After graduating high school I stopped attending adventist church and attended mainstream christian churches. Occasionally I attended reform jewish services at a nearby temple. I knew that jews also keep the Sabbath but I had never attended a jewish service before.I recall being told that adventism is the true religion and others were false but mean well. I don't recall them saying, "This is what we believe". I was told that "The Sunday Law will happen someday" not "We believe it will happen".I still have a lot of things to figure out, so I visit websites such as formeradventist.com and ex-christian.net. Sometimes I wonder if I had studied adventism earlier in life it would have been better for me but unfortunately I didn't, partly because I never liked confrontation and just accepted what I was told. I never read any of Ellen White's books(they were beyond my reading level), but I remember reading children's magazines such as Our Little Friend, Primary Treasure, and Guide, which would mention her occasionally. I didn't read Insight as often because by the time I was in my teens I just stopped caring what she said about diet and not doing fun things on the Sabbath.Sometimes I visit Gleaneronline.org to figure out why I still resent adventism. As a 41-year-old man I feel as though I should have gotten over it by now, but at times it's difficult to do so. For those that may not know, Gleaneronline.org is a magazine from the Pacific Northwest. I used to live in Washington state back in the 1980's, but now I now live in California.I try to recall my earliest memories of adventism, but so far it hasn't been easy. As a kid it seemed harmless on the surface, but at the time I didn't know what a cult was and my brain wasn't as fully developed as it is now. IMO the internet is a very useful tool because I can search for information anytime I want.
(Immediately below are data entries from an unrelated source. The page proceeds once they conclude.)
(** [DX11Device::Create*] when [Initialize] fails ([x = nullptr]): the caller
    gets an empty handle, the new object has been collected and destroyed
    at once (one allocation, one [Collect], one [Destroy]), and the records,
    the factory and the allocator are as before the call.  The factory holds
    owning handles of readable records whose objects are held by the
    allocator, and is not being cleaned up. *)
Theorem device_create_not_initialized f F s :
  f <> 0%nat -> facs s !! f = Some F -> mCleaningUp F = false -> oom s = false ->
  (forall v, v ∈ mLiveList F -> exists c, ctrs s !! v = Some c /\ ptr c ∈ objs s) ->
  let p := fresh ({[0%nat]} ∪ objs s) in
  device_create f false s =
    Ok 0%nat (mkState (ctrs s) (facs s) (objs s) (oom s)
                      (trace s ++ [EvAlloc f p; EvCollect f p; EvDestroy f p])).
Proof.
  intros Hf HF Hclean Hoom Hl p.
  destruct (fresh_obj_spec s) as [Hp0 Hp]. fold p in Hp0, Hp.
  pose proof (fresh_ctr_spec s) as [Ha0 Ha].
  set (a := fresh ({[0%nat]} ∪ dom (ctrs s))) in Ha0, Ha.
  unfold device_create.
  bstep (fac_Create_Ok f F s Hf HF Hoom). fold p a.
  name_state s1.
  assert (H1 : ctrs s1 !! a = Some (mkCounter 1 p f)) by (subst s1; cbn; apply lookup_insert_eq).
  bstep (weak_deref_Ok a _ s1 Ha0 H1 Hp0).
  unfold weak_assign_raw at 1, E_ASSERT at 1. cbn [Nat.eqb].
  assert (HF1 : facs s1 !! f = Some (mkFactory (mLiveList F ++ [a]) false))
    by (subst s1; cbn; rewrite Hclean; apply lookup_insert_eq).
  eassert (HR : weak_Reset a s1 = Ok 0%nat _).
  { rewrite (weak_Reset_collect a _ s1 Ha0 H1 ltac:(reflexivity) Hp0 Hf). cbn [pCollector ptr].
    set (s4 := set_ctrs s1 _).
    unfold bind at 1. unfold collector_Collect at 1. rewrite decide_False by done.
    assert (HF4 : facs s4 !! f = Some (mkFactory (mLiveList F ++ [a]) false)) by exact HF1.
    rewrite (fac_Collect_unfold f _ p s4 HF4). cbn [mCleaningUp mLiveList].
    name_state s5.
    assert (H5 : ctrs s5 !! a = Some (mkCounter 0 p f))
      by (subst s5 s4; cbn; rewrite lookup_insert_eq; reflexivity).
    assert (HE : entry_is (ctrs s5) p a = Some true).
    { unfold entry_is. rewrite nat_eqb_ne by done. rewrite H5. cbn. by rewrite Nat.eqb_refl. }
    assert (Hbefore : forall k v, (k < length (mLiveList F))%nat ->
              (mLiveList F ++ [a]) !! k = Some v -> entry_is (ctrs s5) p v = Some false).
    { intros k v Hk Hv. rewrite lookup_app_l in Hv by done.
      apply list_elem_of_lookup_2 in Hv. destruct (Hl v Hv) as (c & Hc & Hco).
      unfold entry_is. destruct (v =? 0)%nat eqn:Hv0.
      - f_equal. by apply nat_eqb_ne.
      - assert (Hva : v <> a) by (intros ->; congruence).
        subst s5 s4 s1. cbn. rewrite !lookup_insert_ne by done. rewrite Hc.
        f_equal. apply nat_eqb_ne. intros Heq. apply Hp. by rewrite <- Heq. }
    assert (Hlast : (mLiveList F ++ [a]) !! length (mLiveList F) = Some a)
      by (rewrite lookup_app_r, Nat.sub_diag by done; reflexivity).
    rewrite (bind_Ok _ _ _ _ _ (find_live_first p _ 0 _ a s5 Hbefore Hlast HE)).
    cbn [Nat.add]. rewrite (remove_fast_unfold f _ _ a s5 HF4 Hlast).
    cbn [mLiveList mCleaningUp].
    assert (Hrf : remove_fast_list (mLiveList F ++ [a]) (length (mLiveList F)) = mLiveList F).
    { unfold remove_fast_list. rewrite last_snoc. rewrite decide_True
        by (rewrite length_app; cbn; lia). apply take_app_length. }
    rewrite Hrf.
    name_state s6.
    assert (HF6 : facs s6 !! f = Some (mkFactory (mLiveList F) false)) by (subst s6; cbn; apply lookup_insert_eq).
    rewrite (bind_Ok _ _ _ _ _ (uptr_Reset_Ok a (mkCounter 0 p f) _ s6 Ha0 H5 Hf HF6 Hp0)).
    reflexivity. }
  bstep HR.
  unfold weak_attach at 1. cbn [Nat.eqb]. unfold bind at 1, ret at 1.
  unfold weak_Reset at 1. cbn [Nat.eqb]. unfold bind, ret.
  subst s1. cbn. rewrite !insert_insert_eq. rewrite delete_insert_id by done.
  destruct F as [l cl]. cbn in Hclean. subst cl. cbn.
  rewrite (insert_id (facs s) f) by done.
  f_equal. f_equal.
  - set_solver.
  - by rewrite <- !app_assoc.
Qed.

Lemma device_create_not_initialized_witness :
  (1%nat <> 0%nat /\ facs st_observed !! 1%nat = Some (mkFactory [2%nat] false) /\
   mCleaningUp (mkFactory [2%nat] false) = false /\ oom st_observed = false) /\
  device_create 1 false st_observed =
    Ok 0%nat (mkState (ctrs st_observed) (facs st_observed) (objs st_observed) false
                      [EvAlloc 1 8; EvCollect 1 8; EvDestroy 1 8]).
Proof.
  split; [split; [done | split; [reflexivity | split; reflexivity]] |].
  rewrite (device_create_not_initialized 1 (mkFactory [2%nat] false) st_observed
             ltac:(done) eq_refl eq_refl eq_refl).
  - reflexivity.
  - intros v Hv. apply list_elem_of_In in Hv. destruct Hv as [<- | []].
    eexists. split; [reflexivity | cbn; set_solver].
Defined.

(** ** [GCThisPtr] with a weak observer *)

Lemma this_new_Ok p s :
  let t := fresh ({[0%nat]} ∪ dom (ctrs s)) in
  this_new p s = Ok t (set_ctrs s (<[t := mkCounter 0 p 0]> (ctrs s))).
Proof.
  intros t. destruct (fresh_ctr_spec s) as [Ht0 Ht]. fold t in Ht0, Ht.
  unfold this_new, bind, new_counter, load, store, ret. fold t. cbn. fold t.
  unfold set_ctrs. heap_steps.
Qed.

Lemma this_destroy_Ok a c s :
  a <> 0%nat -> ctrs s !! a = Some c ->
  this_destroy a s =
    Ok tt (set_ctrs s (if count c =? 0 then delete a (ctrs s) else <[a := set_ptr c 0%nat]> (ctrs s))).
Proof.
  intros Ha Hc. unfold this_destroy, bind. rewrite (load_Ok a c) by done.
  destruct (count c =? 0).
  - by rewrite (delete_counter_Ok a c).
  - by rewrite (store_Ok a c).
Qed.

(** A [GCThisPtr] for a non-null object, observed by one [GCWeakPtr]:
    whichever of the two ends first, the record is freed when the second one
    ends and nothing is called.  When the [GCThisPtr] ends first, the weak
    handle then reads a null object pointer. *)
Theorem this_weak_release_either_order p s :
  p <> 0%nat ->
  (let* t := this_new p in
   let* w := weak_attach t in
   weak_Reset w ;;; this_destroy t) s = Ok tt s /\
  (let* t := this_new p in
   let* w := weak_attach t in
   this_destroy t ;;;
   let* q := weak_GetPtr w in
   weak_Reset w ;;; ret q) s = Ok 0%nat s.
Proof.
  intros Hp. destruct (fresh_ctr_spec s) as [Ht0 Ht].
  set (t := fresh ({[0%nat]} ∪ dom (ctrs s))) in Ht0, Ht.
  assert (H1 : ctrs (set_ctrs s (<[t := mkCounter 0 p 0]> (ctrs s))) !! t = Some (mkCounter 0 p 0))
    by apply lookup_insert_eq.
  split.
  - bstep (this_new_Ok p s). fold t.
    bstep (weak_attach_Ok t _ _ Ht0 H1).
    name_state s2.
    assert (H2 : ctrs s2 !! t = Some (mkCounter 1 p 0)) by (subst s2; cbn; rewrite lookup_insert_eq; reflexivity).
    bstep (weak_Reset_no_collector t _ s2 Ht0 H2 eq_refl Hp eq_refl).
    set (s3 := set_ctrs s2 _).
    rewrite (this_destroy_Ok t (mkCounter 0 p 0) s3 Ht0) by (subst s3; cbn; apply lookup_insert_eq).
    cbn [count Z.eqb]. subst s3 s2. destruct s as [m fs os oo tr]. unfold set_ctrs. cbn in *.
    rewrite !insert_insert_eq. by rewrite delete_insert_id.
  - bstep (this_new_Ok p s). fold t.
    bstep (weak_attach_Ok t _ _ Ht0 H1).
    name_state s2.
    assert (H2 : ctrs s2 !! t = Some (mkCounter 1 p 0)) by (subst s2; cbn; rewrite lookup_insert_eq; reflexivity).
    bstep (this_destroy_Ok t _ s2 Ht0 H2). cbn [count Z.eqb].
    name_state s3.
    assert (H3 : ctrs s3 !! t = Some (mkCounter 1 0 0)) by (subst s3; cbn; rewrite lookup_insert_eq; reflexivity).
    unfold weak_GetPtr at 1. rewrite nat_eqb_ne by done.
    unfold bind at 1 2. rewrite (load_Ok t _ s3 Ht0 H3). cbn [ptr].
    unfold ret at 1. unfold bind at 1.
    rewrite (weak_Reset_free t _ s3 Ht0 H3 eq_refl eq_refl).
    unfold ret. subst s3 s2. destruct s as [m fs os oo tr]. unfold set_ctrs. cbn in *.
    rewrite !insert_insert_eq. by rewrite delete_insert_id.
Qed.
My friend you need to put out some references to all the things you are saying about this cult in order to make our statement more powerful, reason being people will only think this your sayings. Agee?
I provided links to two websites that provide all the documentation for all the information you need to know that Ellen White was a fraud. I encourage you to visit them and take some time to look around.
Interesting essay, Ray. While I've not walked away from my sda upbringing to the same extent you have, I've certainly walked away from much of it, and honor your journey for what it is - your journey. Hell, I'm gay. I had my first and only boyfriend while attending Rio Lindo Academy (something I have plans to blog about), graduating in the mid 70's. It was hell being gay in the Adventist church in those days and unfortunately I couldn't handle the pressure. I buckled under and did what all adventist boys were supposed to do: find a girl, marry her, and raise a family. sigh...Had I known then what I know now that is something I never would have done, but I digress. My journey is still developing and I just want to thank you for sharing your experiences because they help others gain perspective about our own lives in "the church".